Human Gene Mutation Database (HGMD)
- Certain features require login to a personal User Account. These include the ability to save data, access to the Advanced Search function, and the Mutation Viewer. Create your account here. If you need to reset your password, do so here.
- The Mutation Viewer feature requires using the Internet Explorer browser on a Windows PC, Safari on Mac OS systems, or SeaMonkey Browser, formerly the Netscape browser, on either Mac or Windows operating systems.
HGMD offers an extensive set of help guides.
- The Global Documentation manual thoroughly covers HGMD usage, particularly the various search options. It is available either as an HTML document or in PDF format.
- A FAQ resource covers the most common questions.

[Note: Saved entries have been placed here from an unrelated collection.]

(** * PushoverNotifications: a shallow embedding of [pushoverNotifications.js]

    The script polls a list of channel pages, compares the title of the newest
    upload with the title kept in a per-channel file and, when they differ,
    overwrites the file and posts a notification.

    Layout of the development:
    - [JS]: JavaScript strings as sequences of UTF-16 code units, with the
      string primitives the script calls ([trim], [split], [replace] with a
      character class, [toLowerCase]);
    - the program monad [Prog]: a world (files and a chronological trace of
      effects), exceptions, and [process.exit];
    - the functions of the script, in source order;
    - the properties.

    One poll cycle is modelled on its own; the timer that starts the cycles,
    and cycles that overlap, are outside the model. *)

From Stdlib Require Import NArith ZArith Ascii String Lia.
From stdpp Require Import gmap strings list fin_maps.

Local Open Scope N_scope.

(** ** JavaScript strings *)

Module JS.

(** A JavaScript string is a sequence of 16-bit code units. *)
Abbreviation jsstring := (list N).

(** String literals of the source are written [str "..."]. *)
Fixpoint str (s : string) : jsstring :=
  match s with
  | EmptyString => []
  | String a rest => N_of_ascii a :: str rest
  end.

(** Truthiness of a string value: only the empty string is falsy. *)
Definition truthy (s : jsstring) : bool :=
  match s with [] => false | _ :: _ => true end.

(** *** [String.prototype.trim]

    ECMAScript strips the code units of the WhiteSpace and LineTerminator
    productions: TAB, VT, FF, SP, NBSP, ZWNBSP, the Unicode space separators,
    LF, CR, LS and PS. *)
Definition is_whitespace (c : N) : bool :=
  (c =? 0x09) || (c =? 0x0A) || (c =? 0x0B) || (c =? 0x0C) || (c =? 0x0D)
  || (c =? 0x20) || (c =? 0xA0) || (c =? 0x1680)
  || ((0x2000 <=? c) && (c <=? 0x200A))
  || (c =? 0x2028) || (c =? 0x2029) || (c =? 0x202F) || (c =? 0x205F)
  || (c =? 0x3000) || (c =? 0xFEFF).

Fixpoint trimStart (s : jsstring) : jsstring :=
  match s with
  | [] => []
  | c :: rest => if is_whitespace c then trimStart rest else s
  end.

Definition trimEnd (s : jsstring) : jsstring := rev (trimStart (rev s)).

Definition trim (s : jsstring) : jsstring := trimEnd (trimStart s).

(** *** UTF-8

    Encoding a string as UTF-8 pairs a high surrogate with the low surrogate
    that follows it and writes U+FFFD for every surrogate that stands alone.
    [toWellFormed] is the string that the encoding decodes to ([String
    .prototype.toWellFormed]), [utf8_length] the number of bytes of the
    encoding. *)
Definition is_high_surrogate (c : N) : bool := (0xD800 <=? c) && (c <=? 0xDBFF).

Definition is_low_surrogate (c : N) : bool := (0xDC00 <=? c) && (c <=? 0xDFFF).

Fixpoint toWellFormed (s : jsstring) : jsstring :=
  match s with
  | [] => []
  | c :: rest =>
      if is_high_surrogate c then
        match rest with
        | d :: rest' =>
            if is_low_surrogate d then c :: d :: toWellFormed rest'
            else 0xFFFD :: toWellFormed rest
        | [] => [0xFFFD]
        end
      else if is_low_surrogate c then 0xFFFD :: toWellFormed rest
      else c :: toWellFormed rest
  end.

Fixpoint utf8_length (s : jsstring) : N :=
  match s with
  | [] => 0
  | c :: rest =>
      if c <? 0x80 then 1 + utf8_length rest
      else if c <? 0x800 then 2 + utf8_length rest
      else if is_high_surrogate c then
        match rest with
        | d :: rest' =>
            if is_low_surrogate d then 4 + utf8_length rest'
            else 3 + utf8_length rest
        | [] => 3
        end
      else 3 + utf8_length rest
  end.

(** *** [String.prototype.split] with a one-character separator

    The separators of the script are [","], ["@"] and ["/"]. The result is
    never empty: a string without separator yields the one-element array. *)
Fixpoint split (sep : N) (s : jsstring) : list jsstring :=
  match s with
  | [] => [[]]
  | c :: rest =>
      if c =? sep then [] :: split sep rest
      else match split sep rest with
           | piece :: pieces => (c :: piece) :: pieces
           | [] => [[c]]
           end
  end.

(** *** Case mapping

    On ASCII the case mappings are the familiar ones. Outside ASCII they are
    given by the Unicode tables built into the engine; these are not part of
    the script and are taken as a parameter. *)
Definition ascii_upper (c : N) : N :=
  if (0x61 <=? c) && (c <=? 0x7A) then c - 0x20 else c.

Definition ascii_lower (c : N) : N :=
  if (0x41 <=? c) && (c <=? 0x5A) then c + 0x20 else c.

Record Casing := {
  (** upper-case mapping of a single code unit at or above 128; it may expand
      to several code units *)
  unicode_toUpperCase : N -> jsstring;
  (** [toLowerCase] of a string that holds a code unit at or above 128 *)
  unicode_toLowerCase : jsstring -> jsstring
}.

Section WithCasing.
Variable U : Casing.

Definition toUpperCase_unit (ch : N) : jsstring :=
  if ch <? 128 then [ascii_upper ch] else unicode_toUpperCase U ch.

Definition toLowerCase (s : jsstring) : jsstring :=
  if forallb (fun c => c <? 128) s then map ascii_lower s
  else unicode_toLowerCase U s.
(** * swarms: the workflow base class and the tool-command extractor

    A shallow embedding of [swarms/structs/base_workflow.py] and of
    [extract_tool_commands] from [swarms/tools/tool_utils.py], with the
    properties their specification states about them.

    Python objects are modelled at two levels.  Plain data (what JSON can
    carry, plus opaque objects such as agents) is the inductive type
    [pyval].  [Task] instances are mutable and may be shared between
    several lists, so they live in a store and lists hold references to
    them.  Methods run in a state-and-exception monad over a [world]
    (store, the workflow's attributes, the file system, standard output):
    as in Python, what a method changed before raising stays changed.
    The two list attributes of a workflow are first followed each on its
    own; an [instance] adds whether they are one list object, and the
    methods of [InPlace] what a change of that object shows under its
    other name. *)

From Stdlib Require Import ZArith String Ascii List Bool Lia DecimalString.
From Stdlib Require HexadecimalString.
From Stdlib Require DecimalNat.
From stdpp Require Import base option list gmap strings.

Set Warnings "-register-all".

Local Open Scope string_scope.
Local Open Scope list_scope.
Local Open Scope Z_scope.
Local Open Scope nat_scope.

(** ** Python data *)

(** Values that task fields, keyword mappings and JSON documents hold.
    [PDict] is an insertion-ordered mapping with string keys (keyword
    arguments, JSON objects).  [PObj] is any other object, known only by
    its identity: it compares equal to itself alone and [json] cannot
    serialise it.  Floats are left out. *)
Inductive pyval : Type :=
| PNone
| PBool (b : bool)
| PInt (z : Z)
| PStr (s : string)
| PList (xs : list pyval)
| PDict (kvs : list (string * pyval))
| PObj (id : nat).

(** First binding of a key in an ordered mapping. *)
Fixpoint dict_get {A : Type} (k : string) (kvs : list (string * A)) : option A :=
  match kvs with
  | [] => None
  | (k', v) :: rest => if String.eqb k k' then Some v else dict_get k rest
  end.

(** [d[k] = v]: an existing key keeps its position, a new key goes last. *)
Fixpoint dict_set {A : Type} (k : string) (v : A) (kvs : list (string * A))
  : list (string * A) :=
  match kvs with
  | [] => [(k, v)]
  | (k', v') :: rest =>
      if String.eqb k k' then (k', v) :: rest else (k', v') :: dict_set k v rest
  end.

(** [d.update(other)]: the bindings of [other] are stored one by one. *)
Definition dict_update {A : Type} (d other : list (string * A)) : list (string * A) :=
  fold_left (fun acc kv => dict_set (fst kv) (snd kv) acc) other d.
Lemma RemoveSocket_find_spec (set : SocketSet) (sock : option Z) (w : World) (n : nat) :
  forall i : nat,
  (i + n <= length (sockets set))%nat ->
  (forall j, (j < i)%nat -> sockets set !! j <> Some sock) ->
  exists r : nat,
    RemoveSocket_find n (Z.of_nat i) set sock w = Done (Z.of_nat r) w
    /\ (forall j, (j < r)%nat -> sockets set !! j <> Some sock)
    /\ ((r < i + n)%nat /\ sockets set !! r = Some sock \/ r = (i + n)%nat).
Proof.
  induction n as [|n IH]; intros i Hlen Hbefore; cbn [RemoveSocket_find].
  - exists i. split; [reflexivity|]. split; [exact Hbefore|]. right. lia.
  - destruct (lookup_lt_is_Some_2 (sockets set) i) as [x Hx]; [lia|].
    erewrite bind_Done_eq; [|apply (load_at_Some _ _ x); [lia|rewrite Nat2Z.id; exact Hx]].
    destruct (decide (x = sock)) as [->|Hne].
    + exists i. split; [reflexivity|]. split; [exact Hbefore|]. left. split; [lia|exact Hx].
    + destruct (IH (S i)) as (r & Hrun & Hr & Hcase); [lia| |].
      { intros j Hj. destruct (decide (j = i)) as [->|Hji]; [|apply Hbefore; lia].
        rewrite Hx. congruence. }
      exists r. replace (Z.of_nat i + 1) with (Z.of_nat (S i)) by lia.
      split; [exact Hrun|]. split; [exact Hr|].
      destruct Hcase as [[Hlt Hfound]| ->]; [left; split; [lia|exact Hfound] | right; lia].
Qed.

Lemma RemoveSocket_shift_spec (w : World) (k : nat) :
  forall (i : nat) (arr : list (option Z)),
  (i + k < length arr)%nat ->
  RemoveSocket_shift k (Z.of_nat i) arr w
  = Done (take i arr ++ take k (drop (S i) arr) ++ drop (i + k) arr) w.
Proof.
  induction k as [|k IH]; intros i arr Hlen; cbn [RemoveSocket_shift].
  - unfold ret. rewrite Nat.add_0_r, take_0, app_nil_l, take_drop. reflexivity.
  - destruct (lookup_lt_is_Some_2 arr (S i)) as [x Hx]; [lia|].
    erewrite bind_Done_eq;
      [|apply (load_at_Some _ _ x); [lia|];
        replace (Z.to_nat (Z.of_nat i + 1)) with (S i) by lia; exact Hx].
    erewrite bind_Done_eq; [|apply store_at_Some; lia].
    rewrite Nat2Z.id. replace (Z.of_nat i + 1) with (Z.of_nat (S i)) by lia.
    rewrite IH by (rewrite length_insert; lia).
    f_equal.
    rewrite (take_S_r _ i x) by (apply list_lookup_insert_eq; lia).
    rewrite take_insert_ge by lia.
    rewrite !drop_insert_lt by lia.
    rewrite (drop_S arr x (S i)) by exact Hx. rewrite firstn_cons.
    rewrite <- !app_assoc. cbn [app].
    replace (S i + k)%nat with (i + S k)%nat by lia. reflexivity.
Qed.

Lemma members_lookup (set : SocketSet) (j : nat) :
  (j < Z.to_nat (numsockets set))%nat -> members set !! j = sockets set !! j.
Proof. intros Hj. unfold members. apply lookup_take_lt. exact Hj. Qed.

Lemma RemoveSocket_run (set : SocketSet) (p : Z) (i : nat) (w : World) :
  set_wf set ->
  members set !! i = Some (Some p) ->
  (forall j, (j < i)%nat -> members set !! j <> Some (Some p)) ->
  exists set',
    RemoveSocket set (Some p) w = Done (numsockets set - 1, set') w
    /\ numsockets set' = numsockets set - 1
    /\ maxsockets set' = maxsockets set
    /\ members set' = delete i (members set)
    /\ set_wf set'.
Proof.
  intros [Hnum Hlen] Hi Hfirst.
  assert (Hin : (i < Z.to_nat (numsockets set))%nat).
  { apply lookup_lt_Some in Hi. unfold members in Hi. rewrite length_take in Hi. lia. }
  rewrite members_lookup in Hi by exact Hin.
  unfold RemoveSocket.
  destruct (RemoveSocket_find_spec set (Some p) w (Z.to_nat (numsockets set)) 0)
    as (r & Hrun & Hr & Hcase); [lia | intros; lia |].
  assert (r = i) as ->.
  { destruct (Nat.lt_trichotomy r i) as [Hlt|[Heq|Hgt]]; [|exact Heq|].
    - exfalso. destruct Hcase as [[Hrn Hfound]| ->]; [|lia].
      apply (Hfirst r Hlt). rewrite members_lookup by lia. exact Hfound.
    - exfalso. apply (Hr i Hgt). exact Hi. }
  change 0 with (Z.of_nat 0). rewrite (bind_Done_eq _ _ _ _ _ Hrun).
  replace (Z.of_nat i =? numsockets set) with false
    by (symmetry; apply Z.eqb_neq; lia).
  cbv zeta.
  replace (Z.to_nat (numsockets set - 1 - Z.of_nat i))
    with (Z.to_nat (numsockets set) - 1 - i)%nat by lia.
  assert (Hroom : (i + (Z.to_nat (numsockets set) - 1 - i) < length (sockets set))%nat)
    by lia.
  rewrite (bind_Done_eq _ _ _ _ _ (RemoveSocket_shift_spec w _ i (sockets set) Hroom)).
  eexists. split; [reflexivity|]. cbn [numsockets maxsockets sockets].
  split; [reflexivity|]. split; [reflexivity|]. split.
  - unfold members. cbn [numsockets sockets].
    rewrite delete_take_drop, take_take.
    replace (i `min` Z.to_nat (numsockets set))%nat with i by lia.
    rewrite app_assoc, take_app_length'.
    + f_equal. rewrite take_drop_commute. do 2 f_equal. lia.
    + rewrite length_app, !length_take, length_drop. lia.
  - split; cbn [numsockets maxsockets sockets]; [lia|].
    rewrite !length_app, !length_take, !length_drop. lia.
Qed.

- Symbols used within HGMD
- Short video tutorials (3-6 minutes) focus to specific search functions and types of records retrieved:
- Chapter 1, “Using Databases” in Current Protocols in Bioinformatics (UB ONLY) covers searching in various bioinformatics databases, including HGMD (Unit 1.13).
HGMD, UB ONLY, manually curates from the peer-reviewed published literature nuclear gene lesions responsible for causing human inherited disease along with any associated polymorphisms. HGMD does NOT include somatic, mitochondrial mutations, pharmacological variants or common, non-disease causing variations. Use COSMIC (Catalog of Somatic Mutations in Cancer) if you are interested in somatic mutations, MitoMap for mitochondrial mutations, PharmGKB for pharmaceutical variants, and NCBI’s dbSNP for single nucleotide polymorphisms.
The mutation data is divided between micro lesions (20 base pairs or less, constituting >85% of all records) and gross deletions (>20 base pairs).
Types of mutations include:
- base pair substitutions, frameshifts and splicing in coding and regulatory gene regions (intronic, extronic, 5’UTR, 3’ UTR)
- micro-deletions, micro-insertions, micro-insertions/deletions
- gross deletions, gross insertions, gross duplications, gross reversions, translocations, complex indels, repeat variations
As of March 2017, there are over 203,855 mutations cataloged in HGMD. Of these, 9,776 have a linked disease-associated phenotype/function record. Approximately half are missense mutations. Most (>88%) have chromosomal coordinates provided.
HGMD has an extensive set of search options.
- Search for mutations in genes, using the HUGO Gene Nomenclature official gene name with the option to specify what type of mutation (missense, indels, etc.).
- Search for mutations at a particular amino acid or chromosomal position via Human Genome Variation Society (HGVS) nomenclature or by chromosomal coordinates.
- Search HGMD’s curated literature by author, publication year, journal name or PubMed ID.
- Find mutations by specifying phenotype.
- Batch searching is available.
- An Advanced Search function permits users to search for mutations by mixing and matching from a multitude of pre-defined or user-specified genomic. These include mutations in either micro RNA or non-coding RNA, mutations in post-translationally modified amino acid residues, mutations at specific amino acid residues or a range of residues, mutations at a specific chromosomal base pair coordinants or a range of base pair coordinates, regulatory sequences (transcription factor binding sites, TATA box, specifying a base pair range upstream and down from a promoter), free text, and more.
- Use of the Advanced Search requires the creation of a user personal account. See the Special Instruction Section above for setting your personal account.
Database established in 1996. It is updated quarterly. An average of 15,000 new mutation entries from the published literature have been added each year for the past six years.
A 2017 review of HGMD thoroughly covers the curation policies, sourcing of mutation data, and classes of variants. PMCID: PMC5429360.